A Thai official said on 17 February that the investigation had not discovered a link between the suspects and any group and that the bombings were probably not an attempt to kill Israeli Defense Minister Ehud Barak, who was scheduled to visit the country.

===Suspects===
- Iranian nationals:
- Saeed Moradi (28, male): lost both his legs when a grenade he threw at pursuing police officers bounced off a tree and back at him; brought to Chulalongkorn Hospital in serious condition.
- Mohammad Hazaei (42, male): arrested at Suvarnabhumi Airport near Bangkok after the bombings.
- Masoud Sedaghat Zadeh (31, male): fled to Malaysia on the day of the bombings; arrested by the Royal Malaysian Police in Kuala Lumpur International Airport on 15 February, while attempting to travel to Iran.
- Leila Rohani (female): thought to have fled to Tehran; rented the house where the three previous suspects stayed.
- Javad Nikkahfard (52, male): caught on security cameras going in and out of the rented house; thought to be the bomb specialist in the group; arrest warrant issued.
- Ali Akbar Norouzi Shaya (57, male): arrest warrant issued for possessing and making explosives; thought to have escaped to Iran.

On 22 August 2013, Saeid Moradi was sentenced to life imprisonment while Mohammad Hazaei was sentenced to 15 years imprisonment and deportation.

In November 2020, during a "prisoner swap", Saeed Moradi, Mohammad Hazaei and Masoud Sedaghat Zadeh were exchanged for Kylie Moore-Gilbert.

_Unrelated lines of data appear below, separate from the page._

(* ===== verification/UnwindProps.v ===== *)
(** What the unwinder promises: the memory it shows to libunwind
    (access_mem, access_dso_mem), the table it describes to it
    (find_proc_info), and the bounds of the walk (get_entries). *)
From Stdlib Require Import ZArith Lia String.
From stdpp Require Import base tactics option list numbers gmap sorting.
From S2P Require Import Prelude RbTree RbSpec RbRep RbSearch Rwsem Maps MapsProps DsoData Utility.
From S2P Require Import DsoProps SymbolElf Ptrace EhFrame Unwind.

Local Open Scope Z_scope.

(** ** Lemmas *)

Lemma reg_value_wp {S} (regs : pt_regs) (idx v : Z) (Q : Z → S → Prop) (s : S) :
  reg_value regs idx s = Ok (v, s) → Q v s → wp (reg_value regs idx) Q s.
Proof. unfold wp. by intros ->. Qed.

Lemma on_dso_wp {A} (d : Z) (f : dso_ent → dm A) (upd : A → Z → Z) (e : dso_ent)
    (Q : A → us_st → Prop) (s : us_st) :
  us_dsos s !! d = Some e →
  wp (f e) (λ a st, Q a (UsSt (us_maps s)
    (<[d := DsoEnt st (de_name e) (upd a (de_hdr_off e))]> (us_dsos s)))) (de_st e) →
  wp (on_dso d f upd) Q s.
Proof. intros He. unfold wp, on_dso. rewrite He. by destruct (f e (de_st e)) as [[a st]| | |]. Qed.

(** Translating with a map and back. *)
Lemma map_ip_segment (m : map) (x : Z) :
  is_u64 x → map_ip m (w64 (w64 (m_start m + x) - m_pgoff m)) = x.
Proof.
  unfold is_u64, map_ip, w64. change (2 ^ 64) with 18446744073709551616. intros Hx.
  Z.div_mod_to_equations; lia.
Qed.

Section accessors.
Context (lock : pthread_rwlock maps_st) (sys_stat : string → option Z)
  (sys_open : string → Z) (errno : Z) (sys_fstat : Z → option Z)
  (sys_pread : Z → Z → Z → Z * list Z).

Lemma find_map_wp ip (s : us_st) l xs :
  maps_inv (us_maps s) l xs → disjoint_maps (ms_map (us_maps s)) l →
  wp (Unwind.find_map lock ip)
     (λ v s', v = Maps.find_map (ms_map (us_maps s)) ip l ∧ s' = s) s.
Proof.
  intros Hinv Hd. apply (wp_lift_pure _ (λ v, v = Maps.find_map (ms_map (us_maps s)) ip l));
    [by apply (maps_find_wp lock ip (us_maps s) l xs)|done].
Qed.

Lemma find_map_in M ip l : Maps.find_map M ip l ≠ NULL → Maps.find_map M ip l ∈ l.
Proof.
  induction l as [|a l IH]; simpl; [done|]. case_match; intros Hn; [left|right; auto].
Qed.

(** A map of the set that belongs to a dso. *)
Record mapped (s : us_st) (l xs : list Z) (ip : Z) (m : map) (e : dso_ent) : Prop := {
  mp_inv : maps_inv (us_maps s) l xs;
  mp_disj : disjoint_maps (ms_map (us_maps s)) l;
  mp_found : Maps.find_map (ms_map (us_maps s)) ip l ≠ NULL;
  mp_map : ms_map (us_maps s) !! Maps.find_map (ms_map (us_maps s)) ip l = Some m;
  mp_nodso : m_dso m ≠ NULL;
  mp_dso : us_dsos s !! m_dso m = Some e;
}.

(** The dso can serve a read of [size] bytes at [offset] of the file. *)
Record servable (file : list Z) (e : dso_ent) (l : list Z) (offset size : Z) : Prop := {
  sv_opens : opens file (de_name e) sys_stat sys_open sys_fstat sys_pread;
  sv_cache : cache_holds file (de_st e) l;
  sv_pool : pool_ok (de_st e) l;
  sv_ready : ready file sys_fstat sys_pread (de_st e);
  sv_status : ds_status (de_st e) ≠ DSO_DATA_STATUS_ERROR;
  sv_size : ds_file_size (de_st e) = 0 ∨ ds_file_size (de_st e) = flen file;
  sv_can : offset ≤ flen file → can_read file (de_st e) l offset size;
}.

Abbreviation access_dso_mem :=
  (access_dso_mem lock sys_stat sys_open errno sys_fstat sys_pread).
Abbreviation access_mem :=
  (access_mem lock sys_stat sys_open errno sys_fstat sys_pread).

Lemma access_dso_mem_wp (file : list Z) (addr : Z) (s : us_st) l xs m e lc :
  flen file + 4096 < 2 ^ 63 → mapped s l xs addr m e →
  servable file e lc (map_ip m addr) 8 →
  wp (access_dso_mem addr)
     (λ v s', v = (if map_ip m addr + 8 <=? flen file
                   then (0, Some (le_value (slice file (map_ip m addr) 8))) else (1, None)) ∧
        us_maps s' = us_maps s) s.
Proof.
  intros Hfile [Hinv Hd Hn Hm Hnd He] []. unfold Unwind.access_dso_mem.
  pose proof (w64_range (w64 (addr - m_start m) + m_pgoff m)) as Hr. unfold is_u64 in Hr.
  apply wp_bind. eapply wp_mono; [by apply (find_map_wp addr s l xs)|]. intros a s' [-> ->].
  rewrite (proj2 (Z.eqb_neq _ _) Hn). apply wp_bind, wp_lift. eapply wp_map_load; [done..|].
  rewrite with_part_id, (proj2 (Z.eqb_neq _ _) Hnd).
  apply wp_bind. eapply on_dso_wp; [done|]. unfold dso__data_read_addr. eapply wp_mono.
  { apply (data_read_offset_wp file (de_name e) sys_stat sys_open errno sys_fstat
      sys_pread Hfile sv_opens0 (de_st e) lc (map_ip m addr) 8); try done; unfold map_ip; lia. }
  intros v st (-> & _). change (map_ip m addr) with (w64 (w64 (addr - m_start m) + m_pgoff m)).
  set (o := w64 _) in *. destruct (Z.leb_spec (o + 8) (flen file)) as [Hle|Hgt].
  - rewrite (proj2 (Z.ltb_ge _ _)) by lia. cbv zeta. rewrite Z.min_l by lia. by apply wp_ret.
  - destruct (Z.ltb_spec (flen file) o); cbv zeta; [by apply wp_ret|].
    cbv beta iota. destruct (Z.eqb_spec (Z.min 8 (flen file - o)) 8); [lia|]. by apply wp_ret.
Qed.

(** ** access_mem *)

(** The addresses access_mem serves from the sampled stack. *)
Definition on_stack (uc : unwind_ctx) (addr : Z) : Prop :=
  sp (uc_uregs uc) ≤ addr ∧ addr + 8 < sp (uc_uregs uc) + uc_size uc.

(** A sample: a size within the buffer, a stack that does not wrap around the
    address space. *)
Definition sample_ok (uc : unwind_ctx) : Prop :=
  0 < uc_size uc ≤ Z.of_nat (length (uc_data uc)) ∧ uc_size uc < 2 ^ 31 ∧
  0 ≤ sp (uc_uregs uc) ∧ sp (uc_uregs uc) + uc_size uc < 2 ^ 64.

Lemma access_mem_stack (uc : unwind_ctx) (addr : Z) (s : us_st) :
  sample_ok uc → on_stack uc addr →
  access_mem uc addr false s =
    Ok ((0, Some (le_value (slice (uc_data uc) (addr - sp (uc_uregs uc)) 8))), s).
Proof.
  intros (Hs1 & Hs2 & Hsp & Hend) [Hlo Hhi]. unfold Unwind.access_mem. simpl.
  rewrite (proj2 (Z.leb_gt _ _)) by lia.
  rewrite (bind_ok _ _ _ _ _ (reg_value_sp (uc_uregs uc) s)). cbv zeta.
  rewrite !w64_small by (unfold is_u64; lia).
  rewrite !(proj2 (Z.ltb_ge _ _)) by lia.
  rewrite (proj2 (Z.leb_gt _ _)) by lia. simpl.
  assert (signed 32 (addr - sp (uc_uregs uc)) = addr - sp (uc_uregs uc)) as ->.
  { unfold signed. rewrite Z.mod_small by lia. change (2 ^ (32 - 1)) with (2 ^ 31).
    by rewrite (proj2 (Z.ltb_lt _ _)) by lia. }
  rewrite (proj2 (Z.leb_le _ _)), (proj2 (Z.leb_le _ _)) by lia. done.
Qed.

(** Everything else that does not wrap goes to the files. *)
Lemma access_mem_off_stack (uc : unwind_ctx) (addr : Z) (s : us_st) Q :
  sample_ok uc → ¬ on_stack uc addr → 0 ≤ addr → addr + 8 < 2 ^ 64 →
  wp (access_dso_mem addr)
    (λ v s', Q (if fst v =? 0 then (0, snd v) else (fst v, Some 0)) s') s →
  wp (access_mem uc addr false) Q s.
Proof.
  intros (Hs1 & Hs2 & Hsp & Hend) Hoff H0 H1 HQ. unfold Unwind.access_mem. simpl.
  rewrite (proj2 (Z.leb_gt _ _)) by lia.
  apply wp_bind. eapply reg_value_wp; [apply reg_value_sp|]. cbv zeta.
  rewrite !w64_small by (unfold is_u64; lia).
  rewrite (proj2 (Z.ltb_ge _ _)) by lia.
  assert ((addr <? sp (uc_uregs uc)) || (sp (uc_uregs uc) + uc_size uc <=? addr + 8) = true)
    as -> by (unfold on_stack in Hoff; lia).
  apply wp_bind. eapply wp_mono; [exact HQ|]. intros [r v] s'. simpl.
  destruct (Z.eqb_spec r 0) as [->|]; done.
Qed.
End accessors.

(** ** find_proc_info *)

Section proc_info.
Context (lock : pthread_rwlock maps_st) (sys_stat : string → option Z)
  (sys_open : string → Z) (errno : Z) (sys_fstat : Z → option Z)
  (sys_pread : Z → Z → Z → Z * list Z) (hdr_addr : Z) (elf_begin : Z → option elf)
  (dwarf_search_unwind_table : Z → unw_dyn_info → um Z).

(** Where the .eh_frame_hdr section of the dso is: remembered in the dso, or
    found in its sections by libelf. *)
Definition hdr_at (file : list Z) (e : dso_ent) (offset : Z) : Prop :=
  de_hdr_off e = offset ∨
  de_hdr_off e = 0 ∧
  ∀ fd, fd_ok file sys_fstat sys_pread fd →
    elf_section_offset (elf_begin fd) ".eh_frame_hdr" = offset.

Lemma read_unwind_spec_wp (file : list Z) (e : dso_ent) (lc : list Z) (offset : Z) :
  flen file + 4096 < 2 ^ 63 → Forall is_byte file → 0 ≤ hdr_addr →
  servable sys_stat sys_open sys_fstat sys_pread file e lc offset sizeof_hdr →
  hdr_at file e offset → 0 < offset ≤ flen file →
  nth (Z.to_nat offset + 1) file 0 = 0x1b → nth (Z.to_nat offset + 2) file 0 = 0x03 →
  wp (read_unwind_spec_eh_frame (de_name e) sys_stat sys_open errno sys_fstat
        sys_pread hdr_addr elf_begin (de_hdr_off e))
     (λ v _, v = (offset,
        if flen file - offset <? sizeof_hdr then None
        else Some (offset + 12, offset, le_value (slice file (offset + 8) 4)))) (de_st e).
Proof.
  intros Hfile Hb Ha Hsv Hat Hoff Hn1 Hn2. destruct Hsv as [Hop Hc Hp Hr Hst Hsz Hcan].
  unfold read_unwind_spec_eh_frame. apply wp_bind.
  assert (∀ st, cache_holds file st lc → pool_ok st lc → ready file sys_fstat sys_pread st →
    ds_status st ≠ DSO_DATA_STATUS_ERROR → ds_file_size st = 0 ∨ ds_file_size st = flen file →
    can_read file st lc offset sizeof_hdr →
    wp (if negb (offset =? 0) then
          r ← unwind_spec_ehframe (de_name e) sys_stat sys_open errno sys_fstat
                sys_pread hdr_addr offset; mret (offset, r)
        else mret (offset, None))
     (λ v _, v = (offset,
        if flen file - offset <? sizeof_hdr then None
        else Some (offset + 12, offset, le_value (slice file (offset + 8) 4)))) st) as Hspec.
  { intros st ??????. rewrite (proj2 (Z.eqb_neq _ _)) by lia. apply wp_bind. eapply wp_mono.
    { apply (unwind_spec_ehframe_wp file (de_name e) sys_stat sys_open errno sys_fstat
        sys_pread hdr_addr st lc offset); try done; lia. }
    by intros v st' ->. }
  destruct (Z.eqb_spec (de_hdr_off e) 0) as [Hz|Hnz].
  - destruct Hat as [?|[_ Helf]]; [lia|]. apply wp_bind. unfold dso__data_get_fd.
    apply wp_bind, wp_get. rewrite decide_False by done.
    apply wp_bind. eapply wp_mono; [by apply (try_to_open_wp file (de_name e)
      sys_stat sys_open sys_fstat sys_pread)|].
    intros _ st (fd & sts & -> & Hfd & Hsts). apply wp_get. cbn [ds_fd].
    rewrite (proj2 (Z.ltb_ge _ _)) by apply Hfd. apply wp_ret. rewrite Helf by done.
    apply Hspec; [by eapply cache_holds_frame; [exact Hc|..]|done|by right| |done|].
    + by destruct Hsts as [->| ->].
    + apply Hcan. lia.
  - destruct Hat as [->|[? _]]; [|lia]. apply wp_ret. apply Hspec; auto. apply Hcan. lia.
Qed.

(** The table find_proc_info describes: the range of the map, and addresses
    that the map translates back to the header and its table in the file. *)
Record describes (m : map) (offset fde_count : Z) (di : unw_dyn_info) : Prop := {
  dd_start : di_start_ip di = m_start m;
  dd_end : di_end_ip di = m_end m;
  dd_segbase : map_ip m (di_segbase di) = offset;
  dd_table : map_ip m (di_table_data di) = offset + 12;
  dd_len : di_table_len di = fde_count;
}.

Abbreviation find_proc_info :=
  (find_proc_info lock sys_stat sys_open errno sys_fstat sys_pread hdr_addr elf_begin
     dwarf_search_unwind_table).

Lemma find_proc_info_wp (file : list Z) (ip : Z) (s : us_st) l xs m e lc offset Q :
  flen file + 4096 < 2 ^ 63 → Forall is_byte file → 0 ≤ hdr_addr →
  mapped s l xs ip m e →
  servable sys_stat sys_open sys_fstat sys_pread file e lc offset sizeof_hdr →
  hdr_at file e offset → 0 < offset ≤ flen file →
  nth (Z.to_nat offset + 1) file 0 = 0x1b → nth (Z.to_nat offset + 2) file 0 = 0x03 →
  (∀ s1, us_maps s1 = us_maps s → flen file - offset < sizeof_hdr → Q (- EINVAL) s1) →
  (∀ di s1, us_maps s1 = us_maps s →
     describes m offset (le_value (slice file (offset + 8) 4)) di →
     wp (dwarf_search_unwind_table ip di) Q s1) →
  wp (find_proc_info ip) Q s.
Proof.
  intros Hfile Hb Ha [Hinv Hd Hn Hm Hnd He] Hsv Hat Hoff Hn1 Hn2 Hcut Hfull.
  unfold Unwind.find_proc_info. apply wp_bind.
  eapply wp_mono; [by apply (find_map_wp lock ip s l xs)|]. intros a s' [-> ->].
  rewrite (proj2 (Z.eqb_neq _ _) Hn). apply wp_bind, wp_lift. eapply wp_map_load; [done..|].
  rewrite with_part_id, (proj2 (Z.eqb_neq _ _) Hnd).
  apply wp_bind. eapply on_dso_wp; [done|]. eapply wp_mono.
  { by apply (read_unwind_spec_wp file e lc offset). }
  intros v st ->. cbv beta iota.
  destruct (Z.ltb_spec (flen file - offset) sizeof_hdr) as [Hlt|Hge].
  { apply wp_ret, Hcut; done. }
  apply Hfull; [done|]. unfold sizeof_hdr in Hge.
  pose proof (le_value_range _ (Forall_slice file (offset + 8) 4 Hb)) as Hr.
  assert (Z.of_nat (length (slice file (offset + 8) 4)) = 4) as Hl by (rewrite length_slice; lia).
  rewrite Hl in Hr.
  constructor; try done; simpl; [apply map_ip_segment; unfold is_u64; lia
    |apply map_ip_segment; unfold is_u64; lia|].
  rewrite w64_small by (unfold is_u64; lia). by apply Z.div_mul.
Qed.
End proc_info.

Moore-Gilbert was a university lecturer held in Iran for 2 years.

==Reactions==
Chief of Royal Thai Police Priewpan Damapong instructed the Transportation Ministry to place the country's six international airports on high alert. The directive was said to follow reports provided by Israeli intelligence that further attacks on Thai soil were possible.

Thai police carried out building-to-building searches around a Jewish synagogue on Sukhumvit Road. The synagogue was already under 24-hour police protection following the arrest in January of a Swedish-Lebanese alleged Hezbollah agent.

The Counter-Terrorism Bureau of the Israeli National Security Council issued a worldwide travel warning, based on information that Iran and Hezbollah were planning additional attacks against Israelis and Jews.